Эти свои мысли он ярко изложил в конце 1973 года в

манифесте, написанном в прозе и в стихах, якобы

переведенных с «лапландского» и «терронского» языков

(мифические, несуществующие языки, на которых будто бы

говорят между собой простые люди). Манифест был написан

по поводу дискуссии, которая проходила в газете «Унита»

по вопросу об экономическом развитии страны, и был

опубликован в газете «Паэзе сера».

Пазолини полагал, что всякая экономическая борьба в

условиях капитализма – самообман или попытка

«спасения утопающих». По его мнению, период экономического

«бума» в начале 60-х годов в Италии повлиял на сознание

311

масс отрицательно. Сейчас же, в период депрессии,

создалась иная ситуация, более благоприятная.

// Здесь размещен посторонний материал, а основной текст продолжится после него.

(* ===== verification/CliTables.v ===== *)
(** * Tables are aligned: [renderPretty]

    Every line of a table has the same length, and rendering it does not panic,
    when no cell has a line break.  A cell with line breaks is written on one
    line that its column may be too narrow for. *)

From S2P Require Import Prelude GoStrings GoErrors Values Json Effects Contract Select Cluster Reads Samples.
From S2P Require Import Cli CliRender CliSamples.

#[local] Open Scope Z_scope.

Definition len (s : string) : Z := Z.of_nat (String.length s).

Lemma len_app s t : len (s +:+ t) = len s + len t.
Proof. unfold len. rewrite length_string_app. lia. Qed.

Lemma len_ReplaceByte old new s : len (ReplaceByte old new s) = len s.
Proof. unfold len. induction s as [|c s IH]; [done|]. cbn [ReplaceByte String.length]. lia. Qed.

Lemma len_Repeat c n text : Repeat c n = Some text → len text = n.
Proof.
  unfold Repeat. destruct (Z.ltb_spec n 0); [done|]. intros <-%(inj Some). unfold len.
  assert (∀ k, String.length (String.string_of_list_ascii (replicate k c)) = k) as -> by (intros k; induction k; cbn; auto). lia.
Qed.

Lemma Repeat_some c n : 0 <= n → ∃ text, Repeat c n = Some text ∧ len text = n.
Proof.
  intros Hn. unfold Repeat. destruct (Z.ltb_spec n 0); [lia|]. eexists. split; [done|].
  apply (len_Repeat c). unfold Repeat. by destruct (Z.ltb_spec n 0); [lia|].
Qed.

Lemma len_Join l l' sep sep' : len sep = len sep' → len <$> l = len <$> l' → len (Join l sep) = len (Join l' sep').
Proof.
  intros Hsep. revert l'. induction l as [|x l IH]; intros [|x' l'] Hl; try discriminate Hl; [done|].
  injection Hl as Hx Hl. destruct l as [|y l], l' as [|y' l']; try discriminate Hl; [exact Hx|].
  specialize (IH (y' :: l') Hl). unfold Join in *.
  change (String.concat sep (x :: y :: l)) with (x +:+ sep +:+ String.concat sep (y :: l)).
  change (String.concat sep' (x' :: y' :: l')) with (x' +:+ sep' +:+ String.concat sep' (y' :: l')).
  rewrite !len_app. lia.
Qed.

(** ** Lines *)

Lemma pretty_field_some value width :
  len value <= width + 1 → ∃ field, pretty_field value width = Some field ∧ len field = width + 2.
Proof.
  intros Hv. unfold pretty_field. cbv zeta. fold (len (ReplaceByte newline " " value)). rewrite len_ReplaceByte.
  destruct (Repeat_some " " (width - len value + 1)) as (padding & -> & Hp); [lia|]. cbn -[String.append].
  eexists. split; [done|]. rewrite !len_app, len_ReplaceByte. change (len " ") with 1. lia.
Qed.

Definition fits (values : list string) (widths : list Z) : Prop :=
  ∀ i w, widths !! i = Some w → len (deref "" (values !! i)) <= w + 1.

Definition line_width (widths : list Z) : Z := len (border widths).

Lemma border_fields widths : Forall (λ w, 0 <= w) widths → len <$> ((λ w, deref "" (Repeat "-" (w + 2))) <$> widths) = (λ w, w + 2) <$> widths.
Proof.
  induction 1 as [|w widths Hw _ IH]; [done|]. cbn [fmap list_fmap]. f_equal; [|exact IH].
  destruct (Repeat_some "-" (w + 2)) as (text & -> & Hl); [lia|]. exact Hl.
Qed.

Lemma columns_fmap {A} (f : Z → A) (widths : list Z) :
  (λ column, f (deref 0 (widths !! column))) <$> seq 0 (length widths) = f <$> widths.
Proof.
  apply list_eq. intros i. rewrite !list_lookup_fmap. destruct (widths !! i) as [w|] eqn:Hw.
  - rewrite lookup_seq_lt by (by apply lookup_lt_Some in Hw). cbn. by rewrite Hw.
  - rewrite lookup_seq_ge; [done|]. by apply lookup_ge_None.
Qed.

Lemma pretty_fields values widths :
  fits values widths →
  ∃ fields, mapM (λ column, pretty_field (deref "" (values !! column)) (deref 0 (widths !! column))) (seq 0 (length widths)) = Some fields ∧
    len <$> fields = (λ w, w + 2) <$> widths.
Proof.
  intros Hf. set (f := λ column, pretty_field (deref "" (values !! column)) (deref 0 (widths !! column))).
  assert (∀ column, column ∈ seq 0 (length widths) → ∃ field, f column = Some field ∧ len field = deref 0 (widths !! column) + 2) as Hc.
  { intros column Hin%elem_of_seq. destruct (lookup_lt_is_Some_2 widths column) as [w Hw]; [lia|].
    specialize (Hf column w Hw). unfold f. rewrite Hw. by apply pretty_field_some. }
  rewrite <- (columns_fmap (λ w, w + 2)). clear Hf. induction (seq 0 (length widths)) as [|column l IH]; [by exists []|].
  destruct (Hc column) as (field & Hfield & Hl); [by left|]. destruct IH as (fields & Hfs & Hls); [intros c Hin; apply Hc; by right|].
  exists (field :: fields). cbn [mapM fmap list_fmap]. rewrite Hfield. cbn [mbind option_bind]. rewrite Hfs. split; [done|]. by rewrite Hl, Hls.
Qed.

Lemma pretty_line_some values widths :
  Forall (λ w, 0 <= w) widths → fits values widths → ∃ text, pretty_line values widths = Some text ∧ len text = line_width widths.
Proof.
  intros Hw Hf. unfold pretty_line. destruct (pretty_fields _ _ Hf) as (fields & -> & Hl). cbn -[String.append].
  eexists. split; [done|]. unfold line_width, border. rewrite !len_app.
  rewrite (len_Join _ _ "|" "+" eq_refl (eq_trans Hl (eq_sym (border_fields _ Hw)))). done.
Qed.

(** ** Columns *)

Lemma Split_single s : has_char (Ascii.eqb newline) s = false → Split newline s = [s].
Proof.
  induction s as [|c s IH]; [done|]. intros [Hc Hs]%orb_false_iff. cbn [Split].
  rewrite Ascii.eqb_sym in Hc. rewrite Hc, IH by done. done.
Qed.

Lemma foldl_max_ge l a : a <= foldl Z.max a l.
Proof. revert a. induction l as [|x l IH]; intros a; cbn; [lia|]. specialize (IH (Z.max a x)). lia. Qed.

Lemma foldl_max_in l a x : x ∈ l → x <= foldl Z.max a l.
Proof.
  revert a. induction l as [|y l IH]; intros a Hx; [by apply not_elem_of_nil in Hx|]. cbn.
  apply elem_of_cons in Hx as [->|Hx]; [|by apply IH]. pose proof (foldl_max_ge l (Z.max a y)). lia.
Qed.

Section table.
Context (headers : list string) (rows : list (list string)).

Definition flat_row (row : list string) : Prop := Forall (λ text, has_char (Ascii.eqb newline) text = false) row.

Lemma column_width_header column : len (deref "" (headers !! column)) <= column_width headers rows column.
Proof. apply foldl_max_ge. Qed.

Lemma column_width_cell column row :
  row ∈ rows → flat_row row → len (deref "" (row !! column)) <= column_width headers rows column.
Proof.
  intros Hin Hflat. apply foldl_max_in. apply list_elem_of_bind. exists row. split; [|done].
  unfold line_lengths. rewrite Split_single; [by left|].
  destruct (row !! column) as [text|] eqn:E; [|done]. by eapply Forall_lookup_1 in Hflat.
Qed.

Lemma widths_lookup column w : column_widths headers rows !! column = Some w → w = column_width headers rows column.
Proof. unfold column_widths. rewrite list_lookup_fmap. intros (c & [-> _]%lookup_seq & ->)%fmap_Some. done. Qed.

Lemma widths_nonneg : Forall (λ w, 0 <= w) (column_widths headers rows).
Proof.
  apply Forall_fmap, Forall_forall. intros column _. cbn. pose proof (column_width_header column). unfold len in *. lia.
Qed.

Lemma headers_fit : fits headers (column_widths headers rows).
Proof. intros column w ->%widths_lookup. pose proof (column_width_header column). lia. Qed.

Lemma row_fits row : row ∈ rows → flat_row row → fits row (column_widths headers rows).
Proof. intros Hin Hflat column w ->%widths_lookup. pose proof (column_width_cell column row Hin Hflat). lia. Qed.
End table.

(** ** The printed table *)

(** Every text written is a line of [n] bytes and its line break. *)
Definition lines_of (n : Z) (tr : list cevent) : Prop := Forall (λ text, ∃ l, text = line l ∧ len l = n) (written Stdout tr).

Definition prints_lines (n : Z) (p : cli unit) : Prop := cwp p (λ tr o, o ≠ Panicked ∧ lines_of n tr).

Lemma prints_bind n (p q : cli unit) : prints_lines n p → prints_lines n q → prints_lines n (_ ← p; q).
Proof.
  intros Hp Hq. apply cwp_bind. eapply cwp_mono, Hp. intros tr [u|e|] [Ho Hl]; cbn; [|done..].
  eapply cwp_mono, Hq. intros tr' o [Ho' Hl']. split; [done|]. unfold lines_of, written in *. rewrite omap_app. by apply Forall_app.
Qed.

Lemma prints_println n text : len text = n → prints_lines n (println Stdout text).
Proof. intros Hl [m|]; (split; [done|]); apply Forall_singleton; by exists text. Qed.

Lemma prints_each {A} n (f : A → cli unit) l : Forall (λ x, prints_lines n (f x)) l → prints_lines n (each f l).
Proof. induction 1 as [|x l Hx _ IH]; cbn [each]; [by split; [|constructor]|]. by apply prints_bind. Qed.

(** The cells of a table that is not broken over lines. *)
Definition flat_cells `{GoStd} (headers : list string) (rows : list (list cell)) : Prop := Forall flat_row (text_row headers <$> rows).

(** C38: rendering a table whose cells have no line break does not panic, and
    after the title every line it prints - borders, headers and rows - has the
    same length. *)
Theorem renderPretty_aligned `{GoStd} headers rows title :
  flat_cells headers rows →
  ∃ n, cwp (renderPretty headers rows title) (λ tr o,
    o ≠ Panicked ∧ Forall (λ text, text = line title ∨ ∃ l, text = line l ∧ len l = n) (written Stdout tr)).
Proof.
  intros Hflat. set (textRows := text_row headers <$> rows). set (widths := column_widths headers textRows).
  exists (line_width widths).
  assert (∀ values, fits values widths → prints_lines (line_width widths) (renderPrettyLine values widths)) as Hline.
  { intros values Hf. unfold renderPrettyLine.
    destruct (pretty_line_some values widths (widths_nonneg _ _) Hf) as (text & -> & Hl). by apply prints_println. }
  assert (prints_lines (line_width widths)
            (_ ← println Stdout (border widths); _ ← renderPrettyLine headers widths; _ ← println Stdout (border widths);
             _ ← each (λ row, renderPrettyLine row widths) textRows; println Stdout (border widths))) as Hp.
  { repeat (apply prints_bind; [first [by apply prints_println | apply Hline, headers_fit | idtac]|]); [|by apply prints_println].
    apply prints_each, Forall_forall. intros row Hin. apply Hline, row_fits; [done|]. by eapply Forall_forall in Hflat. }
  unfold prints_lines in Hp. unfold renderPretty. cbv zeta. destruct (title ==s "").
  - refine (cwp_mono _ _ _ _ Hp). intros tr o [Ho Hl]. split; [done|]. eapply Forall_impl; [exact Hl|]. eauto.
  - apply cwp_bind. intros [m|]; cbn [andThen]; [split; [done|]; by apply Forall_singleton; left|].
    refine (cwp_mono _ _ _ _ Hp). intros tr o [Ho Hl]. split; [done|]. constructor; [by left|]. eapply Forall_impl; [exact Hl|]. eauto.
Qed.

Definition sample_headers : list string := ["Member"; "TL"].
Definition sample_rows : list (list cell) := [[CellText "n1"; CellInt 12]; [CellText "standby-2"; CellNil]].

Lemma renderPretty_aligned_witness :
  flat_cells sample_headers sample_rows ∧
  (∃ n, cwp (renderPretty sample_headers sample_rows "") (λ tr o,
    o ≠ Panicked ∧ Forall (λ text, text = line "" ∨ ∃ l, text = line l ∧ len l = n) (written Stdout tr))) ∧
  written Stdout (crun (at_terminal reload_reply []) [] (renderPretty sample_headers sample_rows "")).1 =
    line <$> ["+-----------+----+"; "| Member    | TL |"; "+-----------+----+"; "| n1        | 12 |"; "| standby-2 |    |";
              "+-----------+----+"].
Proof.
  assert (flat_cells sample_headers sample_rows) as Hf by (apply (bool_decide_unpack _); vm_compute; exact I).
  split; [exact Hf|]. split; [|vm_compute; reflexivity]. exact (renderPretty_aligned sample_headers sample_rows "" Hf).
Defined.

(** Two reasons for a pending restart are two lines of one cell. *)
Definition pending_reasons : config :=
  [("max_connections", VMap [("old_value", VString "100"); ("new_value", VString "200")]);
   ("wal_level", VMap [("old_value", VString "replica"); ("new_value", VString "logical")])].

Example renderPretty_panics :
  (crun (at_terminal reload_reply []) []
     (renderPretty ["Member"; "Pending restart reason"] [[CellText "n1"; CellText (pendingReason pending_reasons)]] "")).2 = Panicked.
Proof. by vm_compute. Qed.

Известно, и это отразилось в его творчестве, что

Пазолини пришел в смятение в начале 60-х годов, когда в

Италии началось некоторое повышение экономической

конъюнктуры. Ему тогда казалось, что больше уже нет сил,

которые способны были бы остановить проникающую во

все щели буржуазность. Но когда оказалось, что «бум»

скоротечен и эфемерен и страну постигла депрессия,

Пазолини увидел шанс для переделки общества на новых началах.

В своем манифесте Пазолини заявил: «Сейчас нужно

вернуться назад и начать все сначала. Нужно, чтобы наши

дети не воспитывались по-буржуазному. Нужно, чтобы

наши дома не строились по-буржуазному. Нужно, чтобы

наша культура не была жалкой культурой бедноты, а

превратилась в коммунистическую культуру... Потому что

тоска в наших душах – это тоска от буржуазного

благополучия.

Сожмем кулаки и вернемся назад, чтобы начать все

сначала.

Тогда власть сильных мира сего не будет для нас

тайной. Она не будет и вечной. Мы не будем спасать

утопающего. Никаких компромиссов! Вернемся назад! Да

здравствует бедность! Да здравствует коммунистическая борьба

за реальные жизненные потребности!»1

Это была крайне противоречивая декларация, в

которой чувствуются и анархизм в его специфически

итальянском варианте («Да здравствует бедность!») и вместе с

тем неподдельное, искреннее и страстное стремление

сокрушить тот мир, который подавляет, угнетает и принижает

человека. И при этом Пазолини считал, что этот мир

может сокрушить именно пролетариат, ибо идеи бунта

леворадикальной интеллигенции без опоры на пролетариат в

тот период уже казались ему достаточно беспочвенными и

бесперспективными.

Стремясь найти альтернативу буржуазности, он, таким

образом, находил ее то в позиции люмпенов, то в

«естественном человеке» далекого прошлого, то в «свободном

эросе», который тоже, по его мысли, мог освободить человека

от оков современного общественного строя с его лживой

моралью и религией. И наконец, в пролетариате, который,

порвав все оковы, добьется когда-нибудь своего

освобождения, а вместе с собой освободит и все человечество.